All my life I have been someone who noticed the pain of others and wanted to do something to make them feel better. For some people, that might take a practical form, but for me it was always about being there, listening and supporting.
For awhile I worked on a special needs team in a primary school, but for me teaching always ended up taking a back seat to listening to a child who had come to me to talk about the difficulties they were having and how they were feeling that day. I also often found myself having conversations with people who were struggling with their lives and relationships. So I began learning some counselling skills so that I could help more effectively.
Part of my training involved having my own counselling. I worked on my own issues. I hadn’t realized how anxiety had affected my life and my choices and I discovered that practicing mindfulness made a real difference to how well I coped with stressful situations. I began an exciting process of changing the way I thought about things that had happened to me in the past enabling me to leave a lot of regret behind and move forward. I also began to trust myself and my own judgment which helped me make better decisions and I found I liked myself more. The improved relationship with myself had a knock on effect, leading to better relationships with other people. This is how counselling often seems to work – we begin working on one area but as we change, other parts of our life are positively affected.
As I developed my counselling skills in training I came to the realization that I wanted to do this as a profession. Counselling isn’t just a job. I feel very fortunate to do work that makes a difference for others and which feels authentically ‘me’.
I have worked as a counsellor with a counselling service for over 5 years. I have gained experience of working with a wide variety of clients and their issues. A couple of years ago I decided I wanted to do some additional training, and I looked back over my work to see what it was that clients seemed to need the most. What I discovered was that 2 of every 3 clients had issues based in some form of trauma. So I began studying for a masters degree in trauma counselling at the University of Chester. This has enabled me to work in a more effective way with trauma-affected clients.

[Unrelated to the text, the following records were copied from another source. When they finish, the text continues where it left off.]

Lemma lookup_or_spec k a c C x ra :
  krep k a → on_map a c = Some ra → (a = ANone → c ∅ = Some ra → res_ok (KNone, x, [], 0) ra) →
  (∀ o m, hrep o m → m ≠ ∅ → Z.of_nat (size m) < 2 ^ 62 → a = AHash m → c m = Some ra → ∃ r, C o = Some r ∧ res_ok r ra) →
  ∃ r, lookup_or k x C = Some r ∧ res_ok r ra.
Proof.
  intros Hk Hc Hn HC. destruct k as [|o|], a as [|m|]; try done; cbn [lookup_or on_map as_map] in *.
  - eexists. split; [done|]. by apply Hn.
  - destruct Hk as (Ho & Hne & Hsz). by apply (HC o m).
  - injection Hc as <-. by eexists.
Qed.

Lemma a_set_spec o m f v m' :
  hrep o m → Z.of_nat (size m) < 2 ^ 62 → a_set m f v = Some m' →
  m' = <[f := v]> m ∧ ∃ o', hashTypeSet ty max_entries cr o f v = Some (o', bool_decide (is_Some (m !! f))) ∧ krep (KHash o') (AHash m').
Proof.
  intros Ho Hsz Ha. unfold a_set in Ha. destruct (decide _) as [Hr|]; [|done]. injection Ha as <-. split; [done|].
  destruct (set_spec o m f v Ho Hsz Hr) as (o' & -> & Ho'). exists o'. split; [done|]. split; [done|]. split; [apply insert_non_empty|apply Hr].
Qed.

Lemma krep_same o m a f v : hrep o m → Z.of_nat (size m) < 2 ^ 62 → as_map a = Some m → m !! f = Some v → krep (KHash o) a.
Proof.
  intros Ho Hsz Ha Hf. destruct a as [|m'|]; [|injection Ha as ->|done]; [injection Ha as <-; by rewrite lookup_empty in Hf|]. split; [done|]. split; [|done].
  intros ->. by rewrite lookup_empty in Hf.
Qed.

Lemma hsetnx_refines k a f v ra :
  krep k a → a_hcmd a (HSetNX f v) = Some ra → ∃ r, hsetnxCommand ty max_entries max_value cr k f v = Some r ∧ res_ok r ra.
Proof.
  intros Hk Ha. eapply write_or_create; [done|exact Ha|]. intros o m Ho Hsz Has Hc. cbn beta in Hc.
  destruct (try_conversion_spec ty max_entries max_value cr o m [f; v] Ho Hsz) as (o1 & -> & Ho1). cbn [mbind option_bind].
  destruct (exists_spec ty max_entries o1 m f Ho1) as (o2 & -> & Ho2). cbn [mbind option_bind]. destruct (m !! f) as [w|] eqn:Ef.
  - injection Hc as <-. eexists. split; [done|]. split; [by eapply krep_same|done].
  - apply bind_Some in Hc as (m' & Hs & Hc). injection Hc as <-. destruct (a_set_spec o2 m f v m' Ho2 Hsz Hs) as (-> & o3 & He & Hk3).
    change (bool_decide (is_Some None)) with false. cbv iota. rewrite He. cbn [mbind option_bind]. by eexists.
Qed.

Lemma hset_loop_spec : ∀ args o m created m',
  hrep o m → Z.of_nat (size m) < 2 ^ 62 → a_sets m args = Some m' →
  ∃ o', hset_loop ty max_entries cr o args created = Some (o', created + (Z.of_nat (size m') - Z.of_nat (size m))) ∧ hrep o' m' ∧ Z.of_nat (size m') < 2 ^ 62 ∧
    ((2 ≤ length args)%nat ∨ m ≠ ∅ → m' ≠ ∅).
Proof.
  fix IH 1. intros [|f [|v args]] o m created m' Ho Hsz Ha; cbn [a_sets hset_loop] in *.
  - injection Ha as <-. exists o. split; [do 2 f_equal; lia|]. split_and!; [done|done|]. intros [Hl|]; [simpl in Hl; lia|done].
  - injection Ha as <-. exists o. split; [do 2 f_equal; lia|]. split_and!; [done|done|]. intros [Hl|]; [simpl in Hl; lia|done].
  - apply bind_Some in Ha as (m1 & Hs & Ha). destruct (a_set_spec o m f v m1 Ho Hsz Hs) as (-> & o1 & -> & Ho1 & Hne & Hsz1). cbn [mbind option_bind].
    destruct (IH args o1 _ (created + b2z (negb (bool_decide (is_Some (m !! f))))) m' Ho1 Hsz1 Ha) as (o2 & -> & Ho2 & Hsz2 & Hne2). exists o2.
    split; [|split_and!; [done|done|intros _; by apply Hne2; right]]. do 2 f_equal. rewrite map_size_insert. destruct (m !! f); cbn; lia.
Qed.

Now in private practice, I still work with clients on a whole range of issues but have specialist knowledge in helping those who have experienced trauma, particularly abuse of various kinds, as children or adults.
When people, like you, come for counselling and share something of themselves with me, trusting me to be a safe person and to keep confidential what is said, it is an enormous priviledge and something I don’t take lightly.
I will use my knowledge and experience to help you.